Sep Ruf (full name Franz Joseph Ruf; 9 March 1908, in Munich 29 July 1982, in Munich)[1] was a German architect and designer, belonging to the Bauhaus group. He was one of the representatives of modern architecture in Germany after World War II. His elegant buildings received high credits in Germany and Europe and his German pavilion of the Expo 58 in Brussels, built together with Egon Eiermann, achieved worldwide recognition. He attended the Interbau 1957 in Berlin-Hansaviertel and was one of the three architects who had the top secret order to create the governmental buildings in the new capital city of the Federal Republic of Germany, Bonn. His best known building was the residence for the Federal Chancellor of the Federal Republic of Germany, built for Ludwig Erhard, the so-called Chancellor's Bungalow.

Personal life

Academy of Fine Arts Nuremberg Entry
Academy of Fine Arts Nuremberg Aula
Academy of Fine Arts Nuremberg
New Maxburg Munich curved stairs with glass-ceiling
New Maxburg Munich stair

His father was Josef Ruf and his mother was Wilhelmine Mina Ruf (née Scharrer). The family of his father came from Dinkelsbühl and his mother's family lived in Weißenburg in Bayern, both in middle Franconia.[1] He had a brother Franz Ruf born 1909. His first years at school he spent in a primary school in Munich. He was a Roman Catholic and went to the boy scouts, where he met friends, he had for his life time: Golo Mann, the son of the famous German writer and Nobel laureate in literature Thomas Mann and the later physicist and Nobel Prize laureate Werner Heisenberg. Until his years of study he went to the Luitpold-Oberrealschule and he loved skiing and climbing in the mountains.[2] During this time he met his later fiancée, Aloisia Ruf, née Mayer, born in Munich, 2 April 1910, a daughter of a factory owner. They married 1938, built a home in Gmund am Tegernsee and had two children. His bureau was in Munich. Ruf loved to travel and he visited Austria, Italy, Greece, France, Belgium, Switzerland, the United States and Norway. 1969 he bought a winery in Italy and renovated the house.

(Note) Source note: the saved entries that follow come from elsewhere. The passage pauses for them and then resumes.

(** The keys of a dict are distinct. *)
Lemma OrderedDict_keys_NoDup items : NoDup (OrderedDict items).*1.
Proof.
  unfold OrderedDict.
  assert (Hgen : ∀ acc, NoDup acc.*1 →
            NoDup (foldl (fun d (kv : string * V) => od_set kv.1 kv.2 d) acc items).*1).
  { induction items as [|[k v] items IH]; intros acc Hacc; [done|].
    cbn. apply IH. by apply od_set_NoDup. }
  apply Hgen. constructor.
Qed.

Lemma od_get_elem d k v : NoDup d.*1 → (k, v) ∈ d → od_get d k = Some v.
Proof.
  induction d as [|[k' v'] d IH]; intros Hnd Hin.
  - by apply elem_of_nil in Hin.
  - cbn in *. apply NoDup_cons in Hnd as [Hk Hnd].
    apply elem_of_cons in Hin as [Heq|Hin].
    + inversion Heq; subst. by rewrite decide_True.
    + rewrite decide_False; [by apply IH|].
      intros ->. apply Hk. by apply (list_elem_of_fmap_2 fst) in Hin.
Qed.

Lemma od_get_Some d k v : od_get d k = Some v → (k, v) ∈ d.
Proof.
  induction d as [|[k' v'] d IH]; intros Hget; [done|]. cbn in Hget.
  case_decide; [simplify_eq; by left|]. right. by apply IH.
Qed.

End OrderedDictFacts.

Section FilterTypeFacts.

Implicit Types (hm : MetaHeap) (hf : FormHeap) (f g : FieldInst)
               (attrs : list (string * ClassAttr)).

Lemma DynamicFilterMetaClass_new_heap cls_name bases attrs model hm hf :
  (DynamicFilterMetaClass_new cls_name bases attrs model hm hf).2
  = (collect_fields attrs hm).2.
Proof.
  unfold DynamicFilterMetaClass_new.
  destruct (collect_fields attrs hm) as [[found|e] hm']; [|done].
  by destruct (is_filter_marker bases).
Qed.

(** What a declaration with a valid model yields: the fields found, sorted
    by the creation counter of their form fields. *)
Lemma DynamicFilterMetaClass_new_ok cls_name bases attrs m hm hf :
  NoDup attrs.*1 → declared_only attrs → is_filter_marker bases = false →
  (DynamicFilterMetaClass_new cls_name bases attrs (ModelClass m) hm hf).1
  = Ret (mkFilterClass (remaining_attrs attrs)
           (Some (mkFilter cls_name m
                    (sort_by (counter_of hm hf) (body_fields attrs))))).
Proof.
  intros Hnd Hd Hbases. unfold DynamicFilterMetaClass_new.
  pose proof (collect_fields_declared attrs hm Hd) as Hfound.
  pose proof (fun l => collect_fields_field attrs hm l) as Hfield.
  destruct (collect_fields attrs hm) as [r hm']. cbn in Hfound, Hfield. subst r.
  rewrite Hbases. cbn.
  rewrite (sort_by_ext (counter_of hm' hf) (counter_of hm hf)).
  - rewrite OrderedDict_NoDup_id; [done|].
    rewrite (sort_by_perm (counter_of hm hf) (body_fields attrs)).
    eapply sublist_NoDup; [exact Hnd|apply body_fields_keys_sublist].
  - intros [k f]. unfold counter_of. cbn. by rewrite Hfield.
Qed.

(** What a declaration that returns a filter has found. *)
Lemma DynamicFilterMetaClass_new_inv cls_name bases attrs model hm hf c F :
  (DynamicFilterMetaClass_new cls_name bases attrs model hm hf).1 = Ret c →
  cls_filter c = Some F →
  declared_only attrs
  ∧ base_fields F
    = OrderedDict (sort_by (counter_of (collect_fields attrs hm).2 hf) (body_fields attrs)).
Proof.
  intros Hc HF. unfold DynamicFilterMetaClass_new in Hc.
  pose proof (collect_fields_ret attrs hm) as Hret.
  destruct (collect_fields attrs hm) as [[found|e] hm']; [|done].
  destruct (Hret found eq_refl) as [-> Hd].
  destruct (is_filter_marker bases); cbn in Hc;
    [|destruct (check_model cls_name model); cbn in Hc];
    simplify_eq; cbn in HF; by simplify_eq.
Qed.

(** The names of the fields of a declared filter are distinct. *)
Lemma base_fields_keys_NoDup cls_name bases attrs model hm hf c F :
  (DynamicFilterMetaClass_new cls_name bases attrs model hm hf).1 = Ret c →
  cls_filter c = Some F → NoDup (base_fields F).*1.
Proof.
  intros Hc HF.
  destruct (DynamicFilterMetaClass_new_inv _ _ _ _ _ _ _ _ Hc HF) as [_ ->].
  apply OrderedDict_keys_NoDup.
Qed.

(** C4, as the code has it: the field instances declared in the body of a
    filter type, all of declared field classes, end up in [base_fields],
    whatever the bases of the type are; [base_fields] has exactly these
    fields, in ascending order of the creation counter of the form field of
    each field's class, which is the order in which these form fields were
    constructed and not the order in which the field instances were; and
    when the counters are pairwise distinct the mapping is the same for
    every order of the declaring attributes and for every bases. *)
Theorem base_fields_in_creation_order cls_name bases attrs m hm hf :
  NoDup attrs.*1 → declared_only attrs → is_filter_marker bases = false →
  ∃ c F,
    (DynamicFilterMetaClass_new cls_name bases attrs (ModelClass m) hm hf).1 = Ret c
    ∧ cls_filter c = Some F
    ∧ filter_name F = cls_name
    ∧ (∀ key f, (key, f) ∈ base_fields F ↔ (key, AField f) ∈ attrs)
    ∧ base_fields F ≡ₚ body_fields attrs
    ∧ StronglySorted (fun x y => (counter_of hm hf x <= counter_of hm hf y)%Z)
                     (base_fields F)
    ∧ (∀ attrs' bases',
         attrs' ≡ₚ attrs → is_filter_marker bases' = false →
         NoDup (counter_of hm hf <$> body_fields attrs) →
         ∃ c' F',
           (DynamicFilterMetaClass_new cls_name bases' attrs' (ModelClass m) hm hf).1
           = Ret c'
           ∧ cls_filter c' = Some F'
           ∧ base_fields F' = base_fields F).
Proof.
  intros Hnd Hd Hbases. eexists _, _.
  split; [by apply DynamicFilterMetaClass_new_ok|].
  split; [done|]. split; [done|]. cbn. split_and!.
  - intros key f. by rewrite sort_by_perm, body_fields_elem.
  - apply sort_by_perm.
  - apply sort_by_sorted.
  - intros attrs' bases' Hp Hbases' Hdistinct. eexists _, _.
    split; [apply DynamicFilterMetaClass_new_ok;
            [by rewrite Hp|by apply (declared_only_perm attrs)|done]|].
    split; [done|]. cbn. symmetry. apply sort_by_unique; [|done].
    apply body_fields_perm. by symmetry.
Qed.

He became friend with many artists like Marino Marini and Bruno Pulga and had guests in Italy such as Henry Moore. He also kept in touch with Walter Gropius, Ludwig Mies van der Rohe, Richard Neutra and Romano Guardini. He is called to be the German architect, who realized the ideas of the Bauhaus most consequent. In 1982 he died in Munich and was buried at the mountain cemetery of Gmund am Tegernsee.[3][4]

Early career

He studied architecture and city planning at the Technical University Munich from 1926 until 1931. Then he opened his own bureau. One year later his brother spent a year in his bureau before he opened his own. Ruf began to build houses for doctors, actors and manufacturers and they loved his light and bright buildings. In 1933, when he was 23 years old, he built a flat-roof house for Karl Schwend[5] in Munich and was cautioned from the new authorities, because from 1933 on the building of a flat-roof house was forbidden.[6] He continued building houses and now he had to build them with pitched roofs, but the interior did not change and was still bright and had wide rooms and large windows. From 1936-1938 he was ordered to build parts of the Werdenfels and the Kemmel barracks in Murnau, after the war they were used by the US army and German troops.[7] As soon as possible he went back to the building of private houses. In 1939 Ruf had to go to war. From 1940 to 1942 he was allowed to stay at home because he worked as an independent architect with the family of Hugo Junkers. From 1934 to 1936, one year before his death, Junkers had allowed the 26-year-old architect to build an estate for his workers in Grünwald, Bavaria. Hugo Junkers, who had lost nearly all of his inventions and his factory in Dessau to the new authorities and now lived near Munich under surveillance, now did research for metal-housing. In 1942 Ruf had to go to the Russian front and after the war had ended, he went back to Germany by foot and directly began his work of rebuilding Germany with the Church Christkönig in Munich.

First modern buildings

One of his first works were buildings for the HICOG (High Commissioner of Germany), the Allied High Commission at the palace Deichmannsaue in Bad-Godesberg/Bonn together with the architects Otto Apel, Rudolf Letocha, Rohrer and Herdt. The tower-building of the HICOG went to be the Embassy of the United States in Bonn from 1955 until 1999. After the Embassy moved to Berlin the two parts became two ministries.[8][9] They also built the residential estates of Plittersdorf, Tannenbusch and Muffendorf, where the German and American staff lived. Every estate had about 400 houses, wide streets and an apartment tower in the middle. Ruf made the development plan.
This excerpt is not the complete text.